Include in the output exactly the lines from the opening of the data through the line containing "and [deepcopy] rebuilds", and nothing more.

[Material supplied — start]

(** * merge_openapi: a shallow embedding of [scripts/merge_openapi.py]

    The script loads a list of YAML documents, folds them into one
    accumulator document and dumps the accumulator.  This file embeds the
    four functions of the script ([load_yaml], [deep_merge_dict],
    [merge_specs], [main]) and proves the properties the specification
    states about them, followed by further properties of the code.

    Modelling conventions.
    - A parsed document is a finite tree ([value]): null, booleans,
      integers, strings, sequences and mappings.  Mappings are association
      lists in insertion order, as Python dictionaries iterate; their keys
      are strings.  Outside the trees: floating-point scalars, mapping keys
      that are not strings, and YAML aliases, by which one object is
      stored in two places or inside itself.  The theorems on trees are
      about documents without aliases.
    - A string is the UTF-8 encoding of the Python string.
    - On trees, Python's in-place update of a dictionary reachable from the
      accumulator is the functional update of the accumulator at that key,
      and [deepcopy] rebuilds the tree it is given.  Module [Heap] models
      [deep_merge_dict] and [deepcopy] on a store of objects, where an
      object can be shared, and [HeapFacts.merge_in_place] proves that, on
      objects that form trees, the store-level merge does what the
      tree-level merge computes.  What it does with shared and recursive
      objects, where the claims C1, C6 and C7 fail, is shown on the store
      ([aliased_key_changed], [recursive_input_twice],
      [aliased_input_last_loses]).
    - Exceptions are values of [exn], threaded by the [result] monad.
    - The process environment, the readable files and the writable paths
      are the fields of a [world]; what a run does to the outside is the
      [outcome] it returns.  Once the output is open, the dump of a tree
      is taken to complete (an integer too long for [str] to convert is
      outside the model). *)

From stdpp Require Import base tactics option list gmap strings.
From Stdlib Require Import ZArith DecimalString.

Local Open Scope string_scope.
Local Open Scope list_scope.
Local Open Scope Z_scope.

(** ** Documents *)

Module Doc.

Unset Elimination Schemes.
Inductive value : Type :=
| VNull
| VBool (b : bool)
| VInt (z : Z)
| VStr (s : string)
| VList (l : list value)
| VDict (d : list (string * value)).
Set Elimination Schemes.

Abbreviation dict := (list (string * value)).

(** Structural induction that reaches below sequences and mappings. *)
Section Induction.
Variable P : value → Prop.
Hypothesis Hnull : P VNull.
Hypothesis Hbool : ∀ b, P (VBool b).
Hypothesis Hint : ∀ z, P (VInt z).
Hypothesis Hstr : ∀ s, P (VStr s).
Hypothesis Hlist : ∀ l, Forall P l → P (VList l).
Hypothesis Hdict : ∀ d, Forall (λ kv, P kv.2) d → P (VDict d).

Fixpoint value_tree_ind (v : value) : P v :=
  match v with
  | VNull => Hnull
  | VBool b => Hbool b
  | VInt z => Hint z
  | VStr s => Hstr s
  | VList l =>
      Hlist l ((fix all (l : list value) : Forall P l :=
                  match l with
                  | [] => @List.Forall_nil _ P
                  | x :: r => @List.Forall_cons _ P x r (value_tree_ind x) (all r)
                  end) l)
  | VDict d =>
      Hdict d ((fix all (d : dict) : Forall (λ kv, P kv.2) d :=
                  match d with
                  | [] => @List.Forall_nil _ _
                  | kv :: r => @List.Forall_cons _ (λ kv, P kv.2) kv r (value_tree_ind kv.2) (all r)
                  end) d)
  end.
End Induction.
(** C10. The store that removes the newline does not always stay inside
    the line buffer: when the launched command writes a NUL byte and a
    newline, [fgets] stores two bytes, the C string in the buffer has
    length 0, and the store goes to index [SIZE_MAX], outside the 256
    bytes of the line buffer, where no newline is. *)
Lemma newline_store_out_of_bounds :
  fgets (Z.to_nat kLineMax) Machines.nul_pipe
  = Some (String NUL (String LF (String NUL EmptyString)), EmptyString) /\
  strlen (String NUL (String LF (String NUL EmptyString))) = 0 /\
  newline_index (String NUL (String LF (String NUL EmptyString))) = 2 ^ 64 - 1 /\
  ~ (0 <= newline_index (String NUL (String LF (String NUL EmptyString))) < kLineMax) /\
  PrintStackTraceLine (Machines.with_path None (Some Machines.nul_pipe) 0) None 4660
    initial_state
  = Undefined [Readlink "/proc/4000/exe"; Popen "addr2line 0x1234 -e /bin/db -f -C 2>&1"].
Proof.
  split; [reflexivity |]. split; [reflexivity |].
  assert (H : newline_index (String NUL (String LF (String NUL EmptyString))) = 2 ^ 64 - 1)
    by reflexivity.
  split; [exact H |]. split.
  - rewrite H. unfold kLineMax. intros [_ Hhi]. revert Hhi. apply Z.le_ngt. discriminate.
  - vm_compute. reflexivity.
Qed.

(** When the launched command writes no NUL byte, every buffer the read
    loop gets from [fgets] holds a C string of 1 to 255 bytes, so the
    store at [strlen(line) - 1] is at an index from 0 to 254, inside the
    256 bytes of the line buffer, and the loop runs to the end of the
    stream. *)
Lemma newline_store_in_bounds (stream : string) :
  no_nul stream = true ->
  Forall (fun line => 1 <= strlen line <= 255 /\
                      newline_index line = strlen line - 1 /\
                      0 <= newline_index line < kLineMax)
         (lines_read (S (String.length stream)) stream) /\
  forall s, exists out, echo_lines (S (String.length stream)) stream s = Ret tt s out.
Proof.
  intros Htext. split; [apply lines_read_text; exact Htext |].
  intros s. apply total_stateless_run;
    [apply echo_lines_total; exact Htext | apply echo_lines_stateless].
Qed.
(** A GET command: [make_request] issues no call and builds a request
    of the command's URL without headers and without a body, whatever
    the overrides; [run_command] issues that one call and returns the
    status with the decoded body, [ConnectionError] without an answer
    and [ParseError] on a body the parser refuses. *)
Theorem run_command_get self name cmd u kwargs tr :
  dict_get (api_dict self) name = Some cmd ->
  getitem cmd "url" = Ok (PyStr u) ->
  getitem cmd "method" = Ok (PyStr "get") ->
  let call := mkCall requests_get (base_url self ++ u) None None in
  make_request ET_tostring http self name kwargs tr
  = (Ok (Some (mkAPIRequest requests_get (base_url self ++ u) None None)), tr) /\
  run_command ET_tostring ET_fromstring http self name kwargs tr
  = (answer ET_fromstring (http tr call), tr ++ [call]).
Proof.
  intros Hcmd Hurl Hmeth call.
  assert (Hmk : make_request ET_tostring http self name kwargs tr
                = (Ok (Some (mkAPIRequest requests_get (base_url self ++ u)
                               None None)), tr)).
  { unfold make_request, bind, lift, ret. rewrite Hcmd, Hurl.
    cbn [str_add]. now rewrite Hmeth. }
  split; [exact Hmk|].
  unfold run_command, bind. rewrite Hmk.
  unfold run, send, lift, response_to_dict, rbind, ret, answer.
  cbn [req_fun url kw_headers kw_data]. fold call.
  destruct (http tr call) as [resp|]; [|reflexivity].
  now destruct (ET_fromstring (response_text resp)).
Qed.

(** A name that is no key of the catalog: [make_request] and
    [run_command] raise [APIError] before any call is issued, and so do
    [send_sms], [get_inbox] and [clear_inbox] when the catalog lacks the
    command they run. *)
Theorem unknown_command_raises_APIError self name kwargs content number tr :
  dict_in name (api_dict self) = false ->
  make_request ET_tostring http self name kwargs tr = (Raise APIError, tr) /\
  run_command ET_tostring ET_fromstring http self name kwargs tr
  = (Raise APIError, tr) /\
  (name = "sms" ->
   send_sms ET_tostring ET_fromstring http date_str self content number tr
   = (Raise APIError, tr)) /\
  (name = "sms-list" ->
   get_inbox ET_tostring ET_fromstring http self tr = (Raise APIError, tr) /\
   clear_inbox ET_tostring ET_fromstring http self tr = (Raise APIError, tr)).
Proof.
  intros Hin.
  assert (Hmk : forall kw, make_request ET_tostring http self name kw tr
                           = (Raise APIError, tr)).
  { intros kw. unfold make_request. unfold dict_in in Hin.
    now destruct (dict_get (api_dict self) name). }
  assert (Hrun : forall kw, run_command ET_tostring ET_fromstring http self name kw tr
                            = (Raise APIError, tr)).
  { intros kw. unfold run_command, bind. now rewrite Hmk. }
  split; [apply Hmk|]. split; [apply Hrun|]. split.
  - intros ->. unfold send_sms. apply Hrun.
  - intros ->.
    assert (Hget : get_inbox ET_tostring ET_fromstring http self tr
                   = (Raise APIError, tr)).
    { unfold get_inbox, bind. now rewrite Hrun. }
    split; [exact Hget|]. unfold clear_inbox, bind. now rewrite Hget.
Qed.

[Material supplied — finish]

▸ **Response box**
(** * merge_openapi: a shallow embedding of [scripts/merge_openapi.py]

    The script loads a list of YAML documents, folds them into one
    accumulator document and dumps the accumulator.  This file embeds the
    four functions of the script ([load_yaml], [deep_merge_dict],
    [merge_specs], [main]) and proves the properties the specification
    states about them, followed by further properties of the code.

    Modelling conventions.
    - A parsed document is a finite tree ([value]): null, booleans,
      integers, strings, sequences and mappings.  Mappings are association
      lists in insertion order, as Python dictionaries iterate; their keys
      are strings.  Outside the trees: floating-point scalars, mapping keys
      that are not strings, and YAML aliases, by which one object is
      stored in two places or inside itself.  The theorems on trees are
      about documents without aliases.
    - A string is the UTF-8 encoding of the Python string.
    - On trees, Python's in-place update of a dictionary reachable from the
      accumulator is the functional update of the accumulator at that key,
      and [deepcopy] rebuilds the tree it is given.  Module [Heap] models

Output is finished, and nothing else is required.